Task.
Would you restate the entries below word for word, starting at the first line and ending with the one that has "Lemma murmur_inj n"?

Collected data:
────

Lemma mul_mod_inj x y m n : 0 ≤ n → Z.gcd (2 ^ n) m = 1 → 0 ≤ x < 2 ^ n → 0 ≤ y < 2 ^ n → (x * m) mod 2 ^ n = (y * m) mod 2 ^ n → x = y.
Proof.
  intros Hn Hg Hx Hy Heq. assert (2 ^ n | m * (x - y)) as Hd.
  { apply Z.mod_divide; [lia|]. rewrite Z.mul_sub_distr_l, !(Z.mul_comm m), Zminus_mod, Heq, Z.sub_diag. done. }
  apply Z.gauss in Hd as [q Hq]; [|done]. assert (q = 0) by nia. lia.
Qed.

Lemma xorshift_range x s n : 0 ≤ n → 0 ≤ s → 0 ≤ x < 2 ^ n → 0 ≤ Z.lxor x (Z.shiftr x s) < 2 ^ n.
Proof.
  intros Hn Hs Hx. assert (Hb : ∀ i, n ≤ i → Z.testbit x i = false)
    by (intros i Hi; rewrite <- (Z.mod_small x (2 ^ n)) by done; apply Z.mod_pow2_bits_high; lia).
  assert (Z.lxor x (Z.shiftr x s) = Z.lxor x (Z.shiftr x s) mod 2 ^ n) as ->; [|apply Z.mod_pos_bound; lia].
  apply Z.bits_inj'. intros i Hi. destruct (Z.lt_ge_cases i n); [by rewrite Z.mod_pow2_bits_low|].
  by rewrite Z.mod_pow2_bits_high, Z.lxor_spec, Z.shiftr_spec, !Hb by lia.
Qed.

(** three rounds of shifting and two odd factors *)
Lemma murmur_inj n s1 s2 s3 m1 m2 x y :
  0 ≤ n → 0 < s1 → 0 < s2 → 0 < s3 → Z.gcd (2 ^ n) m1 = 1 → Z.gcd (2 ^ n) m2 = 1 → 0 ≤ x < 2 ^ n → 0 ≤ y < 2 ^ n →
  let round1 h := (Z.lxor h (Z.shiftr h s1) * m1) mod 2 ^ n in
  let round2 h := (Z.lxor h (Z.shiftr h s2) * m2) mod 2 ^ n in
  let h1 := round2 (round1 x) in let h2 := round2 (round1 y) in
  Z.lxor h1 (Z.shiftr h1 s3) = Z.lxor h2 (Z.shiftr h2 s3) → x = y.
Proof.
  intros Hn H1 H2 H3 Hm1 Hm2 Hx Hy round1 round2 h1 h2 Heq.
  assert (Hr : ∀ z, 0 ≤ z mod 2 ^ n < 2 ^ n) by (intros z; apply Z.mod_pos_bound; lia).
  apply xorshift_inj in Heq; [|apply Hr|apply Hr|done].
  apply mul_mod_inj in Heq; [|done|done|apply xorshift_range; (done || lia || apply Hr)..].
  apply xorshift_inj in Heq; [|apply Hr|apply Hr|done].
  apply mul_mod_inj in Heq; [|done|done|apply xorshift_range; (done || lia)..].
  by apply xorshift_inj in Heq; [|lia..].
Qed.

(** ** Theorems *)

(** C35. One hash for all paths: whether the key is aligned or not, and on
    processors of either byte order, [hash_bytes] and [hash_bytes_extended]
    return and give the reference value of the first [keylen] bytes, so that the
    loop over blocks and the last switch, which reads words on aligned keys and
    bytes on others, agree, and no byte beyond [keylen] is read or matters. *)
Theorem hash_bytes_reference bigendian (aligned : bool) k more keylen seed :
  keylen = Z.of_nat (length k) → keylen < 2 ^ 31 →
  hash_bytes bigendian aligned (k ++ more) keylen = Ok (reference32 bigendian k)
  ∧ hash_bytes_extended bigendian aligned (k ++ more) keylen seed = Ok (reference64 bigendian k seed).
Proof.
  intros Hl Hlt. rewrite hash_bytes_ref, hash_bytes_extended_ref by (rewrite ?length_app; lia).
  by rewrite take_app_length' by lia.
Qed.

Lemma hash_bytes_reference_witness :
  hash_bytes false true [104; 101; 108; 108; 111; 32; 119; 111; 114; 108; 100; 33; 33] 13
  = hash_bytes false false [104; 101; 108; 108; 111; 32; 119; 111; 114; 108; 100; 33; 33; 7] 13.
Proof.
  pose (k := [104; 101; 108; 108; 111; 32; 119; 111; 114; 108; 100; 33; 33]).
  destruct (hash_bytes_reference false true k [] 13 0) as [H1 _]; [done|done|].
  destruct (hash_bytes_reference false false k [7] 13 0) as [H2 _]; [done|done|].
  exact (eq_trans H1 (eq_sym H2)).
Defined.

(** The shortcuts are what their comments say: hashing a 32-bit value, with
    or without a seed, is hashing its four bytes in memory, so that
    [uint32_hash] and [tag_hash] agree; and with the seed 0 the low half of the
    64-bit hash is the 32-bit hash. *)
Theorem hash_shortcuts bigendian (aligned : bool) k more keylen key seed :
  0 ≤ key < 2 ^ 32 → keylen = Z.of_nat (length k) → keylen < 2 ^ 31 →
  hash_bytes bigendian aligned (memory_of bigendian 4 key ++ more) 4 = Ok (hash_bytes_uint32 key)
  ∧ hash_bytes_extended bigendian aligned (memory_of bigendian 4 key ++ more) 4 seed = Ok (hash_bytes_uint32_extended key seed)
  ∧ uint32_hash bigendian (memory_of bigendian 4 key ++ more) = tag_hash bigendian aligned (memory_of bigendian 4 key ++ more) 4
  ∧ (h ← hash_bytes_extended bigendian aligned (k ++ more) keylen 0; Ok (uint32 h)) = hash_bytes bigendian aligned (k ++ more) keylen.
Proof.
  intros Hkey Hl Hlt.
  assert (Hm : hash_bytes bigendian aligned (memory_of bigendian 4 key ++ more) 4 = Ok (hash_bytes_uint32 key)).
  { rewrite (hash_uint32_ref bigendian) by done. rewrite hash_bytes_ref by (rewrite ?length_app, ?length_memory_of; lia).
    by rewrite take_app_length' by by rewrite length_memory_of. }
  split_and!.
  - done.
  - rewrite (hash_uint32_extended_ref bigendian) by done. rewrite hash_bytes_extended_ref by (rewrite ?length_app, ?length_memory_of; lia).
    by rewrite take_app_length' by by rewrite length_memory_of.
  - unfold uint32_hash, tag_hash. rewrite word_at_memory by done. symmetry. exact Hm.
  - rewrite hash_bytes_ref, hash_bytes_extended_ref by (rewrite ?length_app; lia). cbn [mbind outcome_bind].
    f_equal. apply reference64_seed0.
Qed.
Lemma step_assign pi b r : k_pc a = Assign pi b → kmeans_v2_worker a mem = Some r → step_ok s e mem a r.
Proof.
  destruct Hinv as [Hst Hm Hch Hpc]. intros Hk. unfold pc_inv in Hpc. unfold kmeans_v2_worker. rewrite Hk in *.
  destruct Hpc as (i & -> & Hi & Hai & Hoi & Hco & Hcn). cbn [progress] in *. rewrite Nat2Z.id in *. intros [= <-].
  destruct (lookup_lt_is_Some_2 P i) as [p Hp]; [lia|].
  rewrite store_nat by lia. cbn [mbind outcome_bind]. eexists. eexists. split; [reflexivity|]. split; [split|].
  - by destruct Hst.
  - intros j Hj. cbn [with_pc k_pc progress]. rewrite Nat2Z.id. destruct (decide (j = i)) as [->|Hne].
    + by rewrite list_lookup_insert_eq, decide_True by lia.
    + rewrite list_lookup_insert_ne, Hm by done.
      destruct (decide (j < i)%nat); [by rewrite decide_True by lia|by rewrite decide_False by lia].
  - cbn. rewrite Nat2Z.id. split; [|done]. intros _. exists i. split; [lia|]. rewrite Hai. congruence.
  - cbn [pc_inv with_pc k_pc]. exists i, p, 0%nat. cbn. split_and!; (done || lia).
  - split; [intros j Hj; apply list_lookup_insert_ne; lia|]. split; [apply length_insert|].
    unfold thread_measure. rewrite Hk. cbn. rewrite Nat2Z.id. lia.
Qed.

Lemma members_le ci l : (length (members ci l) ≤ length l)%nat.
Proof. unfold members. rewrite length_fmap. apply length_filter. Qed.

────

Expected answer.
Lemma mul_mod_inj x y m n : 0 ≤ n → Z.gcd (2 ^ n) m = 1 → 0 ≤ x < 2 ^ n → 0 ≤ y < 2 ^ n → (x * m) mod 2 ^ n = (y * m) mod 2 ^ n → x = y.
Proof.
  intros Hn Hg Hx Hy Heq. assert (2 ^ n | m * (x - y)) as Hd.
  { apply Z.mod_divide; [lia|]. rewrite Z.mul_sub_distr_l, !(Z.mul_comm m), Zminus_mod, Heq, Z.sub_diag. done. }
  apply Z.gauss in Hd as [q Hq]; [|done]. assert (q = 0) by nia. lia.
Qed.

Lemma xorshift_range x s n : 0 ≤ n → 0 ≤ s → 0 ≤ x < 2 ^ n → 0 ≤ Z.lxor x (Z.shiftr x s) < 2 ^ n.
Proof.
  intros Hn Hs Hx. assert (Hb : ∀ i, n ≤ i → Z.testbit x i = false)
    by (intros i Hi; rewrite <- (Z.mod_small x (2 ^ n)) by done; apply Z.mod_pow2_bits_high; lia).
  assert (Z.lxor x (Z.shiftr x s) = Z.lxor x (Z.shiftr x s) mod 2 ^ n) as ->; [|apply Z.mod_pos_bound; lia].
  apply Z.bits_inj'. intros i Hi. destruct (Z.lt_ge_cases i n); [by rewrite Z.mod_pow2_bits_low|].
  by rewrite Z.mod_pow2_bits_high, Z.lxor_spec, Z.shiftr_spec, !Hb by lia.
Qed.

(** three rounds of shifting and two odd factors *)
Lemma murmur_inj n s1 s2 s3 m1 m2 x y :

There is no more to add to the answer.